Korean Americans have relatively low rates of obesity. In one study, only 8% of the sample was obese according to WHO body mass index criteria for Asians (Cho & Juon, 2006). However, it is notable that the probability of becoming obese increases with the length of residence in the United States.
Alcohol and nicotine are the major substances consumed by Korean males. Korean American elders show lower rates of smoking and alcohol drinking than elders in Korea. For example, the rate of current smoking was 26% for Korean American men (Juon, Kim, Han, Ryu, & Han, 2003) and 47% for Korean men in Korea (Kim & Baik, 2004). Those who were less acculturated were more likely to smoke and drink alcohol (Juon et al., 2003).
Studies also identified that Korean American elders have higher rates of diabetes and hypertension than White counterparts (Lee, Yeo, & Gallagher-Thompson, 1993). The risk for Hepatitis is known to be high among Korean Americans. In a study by Hann (1994), 5.2% of the females and 7.4% of the males over age 40 were carriers of Hepatitis B Virus.
A study on nutritional status of residents of senior housing in Chicago found that the nutritional quality of the Korean American elders’ diets was poorer than the other ethnic groups (Kim et al., 1993):
- A large percentage of Korean elders had low intake of calories, calcium, vitamins A and C and riboflavin;
- 25% of the Korean elderly women consumed less than 67% of the Recommended Dietary Allowance for protein.
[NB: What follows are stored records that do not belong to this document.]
(** C4 at [venue_id="5"] and [event_id="6"], both renamed to [id]. *)
Lemma collision_last_rename_wins_witness :
  exists R, _search_params colliding_attr_map
              {[ "venue_id" := PyStr "5"; "event_id" := PyStr "6" ]} = inr R /\
    R !! "id" = Some (PyStr "6").
Proof.
  apply (collision_last_rename_wins [("venue_id", "id")] []
           {[ "venue_id" := PyStr "5"; "event_id" := PyStr "6" ]}
           "venue_id" "event_id" "id" (PyStr "5") (PyStr "6")).
  - exact colliding_attr_map_unique.
  - exact colliding_attr_map_no_chain.
  - compute_done.
  - discriminate.
  - discriminate.
  - compute_done.
  - compute_done.
  - intros K' Hin. by apply elem_of_nil in Hin.
Defined.

(** C4 as stated fails when the later key holds [None]: the result has no
    [id] at all, and the value of the earlier key is lost. *)
Lemma collision_with_none_drops_wire_key :
  ~ last_write_wins [("venue_id", "id")] []
      {[ "venue_id" := PyStr "5"; "event_id" := PyNone ]}
      "venue_id" "event_id" "id" (PyStr "5") PyNone.
Proof.
  intros H. destruct H as (R & HR & HW).
  - compute_done.
  - discriminate.
  - discriminate.
  - discriminate.
  - compute_done.
  - compute_done.
  - intros K' Hin. by apply elem_of_nil in Hin.
  - rewrite (search_params_lookup _ _ _ _ colliding_attr_map_unique
               colliding_attr_map_no_chain HR) in HW.
    clear HR. refute HW.
Qed.
Lemma forwarded_none (anyConsole : value) (name : string) (ks : list string) :
  (forall f, get anyConsole name <> Normal (VFun f)) ->
  forwarded anyConsole name ks = [].
Proof.
  intros Hnot. unfold forwarded. induction ks as [|k ks IH]; simpl; [done|].
  destruct (String.eqb k name) eqn:Hk; simpl; [|done].
  apply String.eqb_eq in Hk. subst k.
  destruct (get anyConsole name) as [f|x] eqn:Hget; [|done].
  destruct f; simpl; try done. by destruct (Hnot name0).
Qed.

(** X11: [sendTo] only ever adds listeners, at the end: for every event
    name the listeners that were there stay, in order and in front,
    whether the call returns or throws; and nothing is added for a name
    that is neither ["jsdomError"] nor a property of the sink that holds
    a function. *)
Theorem sendTo_only_adds_listeners :
  forall (r : t) (arguments : list value) (name : string),
    exists added,
      listeners (fst (sendTo r arguments)) name = listeners r name ++ added /\
      (name <> "jsdomError" ->
       (forall f, get (arg 0 arguments) name <> Normal (VFun f)) ->
       added = []).
Proof.
  intros r arguments name. unfold sendTo.
  destruct (keys (arg 0 arguments)) as [ks|x].
  - set (fw := map (fun method => LForward (arg 0 arguments) method arguments)
                   (forwarded (arg 0 arguments) name ks)).
    assert ((forall f, get (arg 0 arguments) name <> Normal (VFun f)) -> fw = []) as Hfw.
    { intros Hnot. unfold fw. by rewrite forwarded_none. }
    destruct (get (options_of arguments) "omitJsdomErrors") as [omit|x]; simpl.
    + destruct (truthy omit); simpl.
      * exists fw. rewrite listeners_register_methods. split; [done|]. intros _. exact Hfw.
      * rewrite listeners_on, listeners_register_methods.
        destruct (decide ("jsdomError" = name)) as [Heq|Hne].
        -- exists (fw ++ [LJsdomError (arg 0 arguments)]). rewrite <- app_assoc.
           split; [done|]. intros Hn. by destruct Hn.
        -- exists fw. split; [done|]. intros _. exact Hfw.
    + exists fw. rewrite listeners_register_methods. split; [done|]. intros _. exact Hfw.
  - exists []. simpl. by rewrite app_nil_r.
Qed.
Korean American elders are known to be at a particular risk for mental distress (Hughes, 2002; Hurh & Kim, 1990). Studies using standard depressive symptom inventories (e.g., the Center for Epidemiological Studies Depression Scale and the Geriatric Depression Scale) reportedly show that Korean American elders have higher scores than other racial/ethnic groups (e.g., Min, Moon, & Lubben, 2005). Although the high scores may be partly attributed to cultural response patterns to symptom inventories (Jang, Kim, & Chiriboga, 2005), the findings call attention to the heightened needs for mental health services in Korean American communities. However, their utilization rate for mental health service is extremely low (Kim, 1995; Shin, 2002). Studies report that Korean American elders are subject to cultural misconceptions and stigmatism related to mental disorders (e.g., Jang, Kim, Hansen, & Chiriboga, 2007).